Parasitic worms that go from the soil into humans and pet hosts may soon receive their eviction notices thanks to progress by UO researchers.
Testing potential new drugs that target the worms, which cause serious health problems in as many as 3 billion people mostly in economically poor regions lacking adequate sanitation, is now possible through the adaption of a device invented at the UO for other research.
UO biologist Janis Weeks led the transformation under a grant awarded to her in 2013 by the Bill & Melinda Gates Foundation‘s Grand Challenges Explorations program. The original device was designed to study the central nervous system in small organisms, particularly the roundworm Caenorhabditis elegans.
Many people carry one or all three of the common soil-transmitted worms Ascaris, whipworm and hookworm. They also infect livestock and pets.
In a new paper, Weeks and colleagues confirmed that the tiny microfluidic chip allows for the screening of potential compounds or natural products for new treatments in up to eight live parasitic worms at a time. During testing, the worms are maintained in fluids similar to the environment experienced by larvae in their infective stage.
“I’ve been working in Africa for 20 years teaching neuroscience,” Weeks said. “I’ve seen the impacts of parasitic infections first-hand. I was working on C. elegans, and we had shown the connection of electrical signals to contractions in the worm’s pharynx. I thought our device had possibilities for looking at parasitic worms so I developed a proposal for a Gates Foundation grant.”
Her group’s findings were published in December in a special issue of the International Journal for Parasitology: Drugs and Drug Resistance. Preliminary findings were presented previously at a conference in San Diego that devoted to the fight against the worms.

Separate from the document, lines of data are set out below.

Lemma remove_pages_run callback highestPoint entryPoint entry bs : forall (P0 : BlockNumber -> OffsetNumber -> HnswElementTupleData -> Prop) fuel b rs0 s,
  chain_of (index s) b bs -> pages_vacuumable (index s) bs -> (length bs <= fuel)%nat -> xlog s = None ->
  highest_of P0 highestPoint (rs_highestLevel rs0) s -> entry_held highestPoint entryPoint entry s ->
  exists rs s', remove_pages callback highestPoint fuel entryPoint b rs0 s = Ok (rs, s') /\
    cleaned callback bs (index s) (index s') /\ xlog s' = None /\
    (forall a, a <> highestPoint -> mem s' !! a = mem s !! a) /\
    highest_of (fun c o et => P0 c o et \/ live_in callback entry (index s) bs c o et) highestPoint (rs_highestLevel rs) s' /\
    (forall t, t ∈ rs_deleted rs <-> t ∈ rs_deleted rs0 \/ emptied_in callback (index s) bs t) /\
    rs_stats rs = chain_stats callback (index s) bs (rs_stats rs0).
Proof.
  induction bs as [|b' bs IH]; intros P0 fuel b rs0 s Hc Hv Hf Hx Hhp Hep; inversion Hc as [|? p ? Hvalid Hb Hc']; subst.
  - exists rs0, s. split; [by destruct fuel|]. split; [split; [done|by destruct (index s)]|]. split; [done|]. split; [done|]. split; [|split; [|done]].
    + revert Hhp. apply highest_of_keep; [by left|]. intros c o et [HP|[Hin%elem_of_nil _]]; [by left|done].
    + intros t. split; [by left|]. intros [Ht|(b & p & off & Hin & _)]; [done|by apply elem_of_nil in Hin].
  - destruct fuel as [|fuel]; [simpl in Hf; lia|]. pose proof Hv as [Hnd Hpages]. apply list.NoDup_cons in Hnd as [Hnb Hnd].
    destruct (Hpages b' p ltac:(left) Hb) as (Hb1 & Hok & Hh).
    destruct (remove_page_run callback highestPoint entryPoint entry P0 s b' p
      (mkRemoveState (rs_deleted rs0) (rs_stats rs0) (rs_highestLevel rs0) false) Hx Hb1 Hb Hok Hh Hvalid Hhp Hep eq_refl)
      as (rs1 & s1 & Hrun & Ho & Hdel & Hst & Hhi).
    set (s2 := update_block MAIN_FORKNUM b' (clean_page callback p) s1) in *. pose proof Ho as (Hi & Hxs & Hm & Hs).
    assert (block (rd_main (index s1)) b' = Some p) as Hb' by (by rewrite Hi).
    assert (forall c, block (rd_main (index s2)) c = if decide (c = b') then Some (clean_page callback p) else block (rd_main (index s)) c) as Hblk.
    { intros c. unfold s2. rewrite <- Hi. by apply (update_block_block MAIN_FORKNUM _ _ _ p). }
    assert (forall c, c ∈ bs -> block (rd_main (index s2)) c = block (rd_main (index s)) c) as Hrest
      by (intros c Hin; rewrite Hblk, decide_False; [done|by intros ->]).
    destruct (IH (fun c o et => P0 c o et \/ c = b' /\ page_tuple p o = Ok (ElementTuple et) /\ kept callback (et_heaptids et) <> [] /\
      entry <> Some (b', o)) fuel (nextblkno p) rs1 s2) as (rs & s' & Hrun' & [Hcl Hrel] & Hx' & Hm' & Hhp' & Hdel' & Hst').
    { by apply (chain_ext (index s)). }
    { by apply (pages_vacuumable_tail (index s) _ b'). }
    { simpl in Hf. lia. }
    { unfold s2. simpl. congruence. }
    { exact Hhi. }
    { by apply (entry_held_kept _ _ _ s s1) in Hep. }
    exists rs, s'. split; [|split; [|split; [done|split; [|split; [|split]]]]].
    + cbn [remove_pages]. rewrite Hvalid. cbn [negb]. run (ReadBuffer_run _ _ _ Hb). rewrite Hrun. exact Hrun'.
    + split.
      * intros c. rewrite Hcl, Hblk. destruct (decide (c = b')) as [->|Hne].
        -- rewrite decide_False, decide_True by (done || by left). by rewrite Hb.
        -- destruct (decide (c ∈ bs)); [rewrite decide_True by (by right)|rewrite decide_False by (rewrite not_elem_of_cons; done)]; done.
      * rewrite Hrel. unfold s2, update_block. simpl. rewrite Hi. by destruct (index s).
    + intros a Ha. rewrite Hm' by done. unfold s2. simpl. by apply Hm.
    + assert (Htup : forall c o et, c ∈ bs -> tuple_at (index s2) c o = Some (ElementTuple et) <-> tuple_at (index s) c o = Some (ElementTuple et)).
      { intros c o et Hin. unfold tuple_at. by rewrite Hrest. }
      assert (Hfst : forall o et, page_tuple p o = Ok (ElementTuple et) <-> tuple_at (index s) b' o = Some (ElementTuple et)).
      { intros o et. rewrite tuple_at_lookup. split; [by exists p|]. intros (q & Hq & Ht). congruence. }
      revert Hhp'. apply highest_of_keep; unfold live_in; setoid_rewrite elem_of_cons.
      * intros c o et [[HP|(-> & Ht & Hk)]|(Hin & Ht & Hk)]; [by left|right|right].
        -- split; [by left|]. by rewrite <- Hfst.
        -- split; [by right|]. by rewrite <- Htup.
      * intros c o et [HP|([->|Hin] & Ht & Hk)]; left; [by left; left|left; right|right].
        -- split; [done|]. by rewrite Hfst.
        -- split; [done|]. by rewrite Htup.
    + intros t. rewrite Hdel', Hdel. unfold emptied_in. split.
      * intros [[Ht|(off & He & ->)]|(c & q & off & Hin & Hq & He & ->)]; [by left| |].
        -- right. exists b', p, off. split; [by left|done].
        -- right. exists c, q, off. rewrite Hrest in Hq by done. split; [by right|done].
      * intros [Ht|(c & q & off & Hin & Hq & He & ->)]; [by left; left|].
        apply elem_of_cons in Hin as [->|Hin]; [left; right; rewrite Hb in Hq; injection Hq as <-; by exists off|].
        right. exists c, q, off. by rewrite Hrest.
    + rewrite Hst', Hst. unfold chain_stats. cbn [fold_left]. rewrite Hb. simpl rs_stats.
      generalize (page_stats callback (rs_stats rs0) p). clear -Hrest.
      induction bs as [|c bs IHbs]; intros st; simpl; [done|]. rewrite Hrest by left. apply IHbs.
      intros c' Hc'. apply Hrest. by right.
Qed.

Lemma cleaned_tuples callback bs rel rel' b off : cleaned callback bs rel rel' -> tuple_at rel' b off =
  if decide (b ∈ bs) then clean_tuple callback <$> tuple_at rel b off else tuple_at rel b off.
Proof.
  intros [Hc _]. unfold tuple_at. rewrite Hc. destruct (decide (b ∈ bs)); [|done].
  destruct (block (rd_main rel) b) as [p|]; [|done]. simpl. rewrite clean_page_tuple. by destruct (page_tuple p off).
Qed.

Lemma cleaned_length callback bs rel rel' : cleaned callback bs rel rel' -> nlen rel' = nlen rel.
Proof.
  intros [Hc _]. assert (forall i, is_Some (rd_main rel' !! i) <-> is_Some (rd_main rel !! i)) as Hi.
  { intros i. specialize (Hc (Z.of_nat i)). unfold block in Hc. destruct (Z.ltb_spec (Z.of_nat i) 0); [lia|].
    rewrite Nat2Z.id in Hc. rewrite Hc. case_decide; [by rewrite fmap_is_Some|done]. }
  f_equal. apply (anti_symm le).
  - destruct (length (rd_main rel')) eqn:E; [lia|]. apply lookup_lt_is_Some, Hi, lookup_lt_is_Some. lia.
  - destruct (length (rd_main rel)) eqn:E; [lia|]. apply lookup_lt_is_Some, Hi, lookup_lt_is_Some. lia.
Qed.

Lemma cleaned_index_ok callback bs rel rel' : cleaned callback bs rel rel' -> index_ok rel -> index_ok rel'.
Proof.
  intros Hcl Hix. pose proof (cleaned_length _ _ _ _ Hcl) as Hlen. pose proof Hcl as [Hc _].
  assert (forall b q', block (rd_main rel') b = Some q' -> exists q, block (rd_main rel) b = Some q /\
    (q' = q \/ q' = clean_page callback q)) as Hb.
  { intros b q' Hq. rewrite Hc in Hq. case_decide; [apply fmap_Some in Hq as (q & Hq & ->); exists q; auto|exists q'; auto]. }
  split.
  - rewrite Hlen. apply (ix_size _ Hix).
  - intros b q' Hb1 Hq. destruct (Hb _ _ Hq) as (q & Hq0 & [-> | ->]); [by apply (ix_pages _ Hix b)|].
    apply clean_page_ok. by apply (ix_pages _ Hix b).
  - intros b q' Hb1 Hq. rewrite Hlen. destruct (Hb _ _ Hq) as (q & Hq0 & [-> | ->]); by apply (ix_next _ Hix b q).
  - intros b off et Hb1 Ht Hd. rewrite (cleaned_tuples _ _ _ _ _ _ Hcl) in Ht.
    assert (exists et0, tuple_at rel b off = Some (ElementTuple et0) /\ et_deleted et0 = et_deleted et /\
      et_neighbortid et0 = et_neighbortid et) as (et0 & Ht0 & Hd0 & Hn0).
    { case_decide; [|by exists et]. apply fmap_Some in Ht as ([et0|nt] & Ht0 & Heq); [|done]. injection Heq as ->. by exists et0. }
    rewrite <- Hn0. destruct (ix_deleted _ Hix b off et0 Hb1 Ht0 ltac:(congruence)) as (H1 & nt & H2).
    split; [done|]. exists nt. rewrite (cleaned_tuples _ _ _ _ _ _ Hcl), H2.
    by destruct (decide (ItemPointerGetBlockNumber (et_neighbortid et0) ∈ bs)).
Qed.

(** Every element tuple has its heap TIDs in order. *)
Definition heaptids_in_order (rel : Relation) : Prop :=
  forall b off et, 1 <= b -> tuple_at rel b off = Some (ElementTuple et) -> heaptids_ok (et_heaptids et).

(** The place of the entry point. *)
Definition entry_place (meta : HnswMetaPageData) : option (BlockNumber * OffsetNumber) :=
  if BlockNumberIsValid (mp_entryBlkno meta) then Some (mp_entryBlkno meta, mp_entryOffno meta) else None.

Lemma RemoveHeapTids_run `{Palloc} callback highestPoint fuel stats s meta :
  index_ok (index s) -> meta_ok (index s) meta -> heaptids_in_order (index s) -> xlog s = None ->
  2 <= nlen (index s) <= Z.of_nat fuel -> is_Some (mem s !! highestPoint) ->
  exists bs deleted st s' level, chain_of (index s) HNSW_HEAD_BLKNO bs /\
    RemoveHeapTids callback highestPoint fuel stats s = Ok ((deleted, st), s') /\
    cleaned callback bs (index s) (index s') /\ (forall t, t ∈ deleted <-> emptied_in callback (index s) bs t) /\
    st = chain_stats callback (index s) bs stats /\ xlog s' = None /\
    (forall a el, a <> highestPoint -> mem s !! a = Some el -> mem s' !! a = Some el) /\
    highest_of (live_in callback (entry_place meta) (index s) bs) highestPoint level s'.
Proof.
  intros Hix Hmeta Hh Hx Hlen [hp Hhp]. unfold HNSW_HEAD_BLKNO.
  destruct (chain_exists (index s) 1 Hix ltac:(lia)) as (bs & Hchain & Hnd & Hrange & Hbs).
  destruct (HnswGetMetaPageInfo_run s meta Hmeta) as (ep & s0 & Hrun0 & (Hm0 & Hi0 & Hx0) & Hep).
  assert (mem s0 !! highestPoint = Some hp) as Hhp0 by (by eapply lookup_weaken).
  set (s1 := mkBackend (<[highestPoint := el_set_tid InvalidBlockNumber InvalidOffsetNumber hp]> (mem s0)) (index s0) (xlog s0)).
  assert (modify_element highestPoint (el_set_tid InvalidBlockNumber InvalidOffsetNumber) s0 = Ok (tt, s1)) as Hmod.
  { unfold modify_element. run (load_element_run _ _ _ Hhp0). unfold store_element. by rewrite Hhp0. }
  assert (index s1 = index s) as Hi1 by (unfold s1; simpl; exact Hi0).
  destruct (remove_pages_run callback highestPoint ep (entry_place meta) bs (fun _ _ _ => False) fuel 1 (mkRemoveState ∅ stats (-1) false) s1)
    as (rs & s' & Hrun & Hcl & Hx' & Hm' & Hhi & Hdel & Hst).
  { by rewrite Hi1. }
  { split; [done|]. intros b p Hin Hp. rewrite Hi1 in Hp. rewrite list.Forall_forall in Hrange. specialize (Hrange b Hin).
    split; [lia|]. split; [by apply (ix_pages _ Hix b); [lia|]|]. intros off et Het. apply (Hh b off); [lia|].
    apply tuple_at_lookup. by exists p. }
  { lia. }
  { unfold s1. simpl. congruence. }
  { split; [done|]. eexists. split; [unfold s1; simpl; by rewrite lookup_insert_eq|done]. }
  { unfold entry_held, entry_place. destruct (BlockNumberIsValid (mp_entryBlkno meta)); [|apply Hep].
    destruct Hep as (Hn & Hfresh & el & Hel & Eb & Eo & _). split; [done|]. split; [congruence|]. exists el.
    unfold s1. simpl. rewrite lookup_insert_ne by congruence. done. }
  exists bs, (rs_deleted rs), (rs_stats rs), s', (rs_highestLevel rs). rewrite Hi1 in Hcl, Hdel, Hst, Hhi. split; [done|].
  split; [|split; [done|split; [|split; [done|split; [done|split]]]]].
  - unfold RemoveHeapTids, HnswGetEntryPoint. erewrite (M_bind_run _ _ s ep s0); [|by run Hrun0]. run Hmod. by run Hrun.
  - intros t. rewrite Hdel. simpl. set_solver.
  - intros a el Ha Hel. rewrite Hm' by done. unfold s1. simpl. rewrite lookup_insert_ne by done. by eapply lookup_weaken.
  - revert Hhi. apply highest_of_keep; [by intros c o et [[]|]|]. intros c o et HP. by left; right.
Qed.

(** C14: the first pass of vacuum.  [RemoveHeapTids] goes once through the chain of
    pages from the head and ends without an error.  Every element tuple of the
    chain keeps exactly the heap TIDs the callback does not report, in their
    order and at the front; the other tuples do not change.  The result is the
    set of the TIDs of the elements that keep none, and the statistics count
    what was removed and what was kept; the pages stay well formed. *)
Theorem RemoveHeapTids_correct `{Palloc} callback highestPoint fuel stats s meta :
  index_ok (index s) -> meta_ok (index s) meta -> heaptids_in_order (index s) -> xlog s = None ->
  2 <= nlen (index s) <= Z.of_nat fuel -> is_Some (mem s !! highestPoint) ->
  exists bs deleted st s', chain_of (index s) HNSW_HEAD_BLKNO bs /\
    RemoveHeapTids callback highestPoint fuel stats s = Ok ((deleted, st), s') /\
    (forall b off, tuple_at (index s') b off =
      if decide (b ∈ bs) then clean_tuple callback <$> tuple_at (index s) b off else tuple_at (index s) b off) /\
    (forall t, t ∈ deleted <-> exists b off et, b ∈ bs /\ tuple_at (index s) b off = Some (ElementTuple et) /\
      kept callback (et_heaptids et) = [] /\ t = ItemPointerSet b off) /\
    st = chain_stats callback (index s) bs stats /\
    index_ok (index s') /\ xlog s' = None /\
    forall a el, a <> highestPoint -> mem s !! a = Some el -> mem s' !! a = Some el.
Proof.
  intros Hix Hmeta Hh Hx Hlen Hhp.
  destruct (RemoveHeapTids_run callback highestPoint fuel stats s meta Hix Hmeta Hh Hx Hlen Hhp)
    as (bs & deleted & st & s' & _ & Hchain & Hrun & Hcl & Hdel & Hst & Hx' & Hm' & _).
  exists bs, deleted, st, s'. split; [done|]. split; [done|]. split; [intros b off; by apply cleaned_tuples|]. split.
  - intros t. rewrite Hdel. unfold emptied_in, emptied. split.
    + intros (b & p & off & Hin & Hp & (et & Het & Hk) & ->). exists b, off, et. split; [done|]. split; [apply tuple_at_lookup; by exists p|done].
    + intros (b & off & et & Hin & Ht & Hk & ->). apply tuple_at_lookup in Ht as (p & Hp & Het).
      exists b, p, off. split; [done|]. split; [done|]. split; [by exists et|done].
  - split; [done|]. split; [by eapply cleaned_index_ok|done].
Qed.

After contact with soil, the worms’ larvae enter the body via the skin or ingestion. They thrive in the intestines, daily producing thousands of eggs. Their presence leads to such problems as anemia, malnutrition, vitamin-A deficiency, abdominal swelling, weight loss, diarrhea and intestinal inflammation. The effects are particularly damaging in children, whose physical and cognitive development can be stunted.
When the worms are in the device, electrical monitoring — similar to a human electrocardiogram — captures the signaling between neurons and muscles as the throat rhythmically pumps while feeding. When potentially disruptive compounds are injected, researchers can determine which ones disrupt the pumping to starve and eventually kill the worms.
Weeks and UO colleague Shawn Lockery, a biologist and co-author on the paper, initially developed the device for noninvasive studies of C. elegans, a widely used model organism. Four of the paper’s eight co-authors own equity in NemaMetrix Inc., which now holds the commercial license for that device. The UO owns the intellectual property and has a patent pending.
“We need new drugs against these soil-transmitted parasitic infections,” said Weeks, a member of the UO’s Institute of Neuroscience and African Studies Program. “For most of the successful drugs that act on neurons or muscles we have had no way to assay for this property. Our device provides a really specific test for potential new drugs, and it is rapid.”
There are shortcomings with therapeutics now used against infection, Weeks said. Among them is a growing threat of resistance. Each worm also requires separate drugs, which also pose health complications for pregnant women.
“All of the drugs used today to treat these infections in humans were initially discovered for use in animals,” Weeks said. “We hope our new tool will help to speed the design and discovery of new drug treatments.”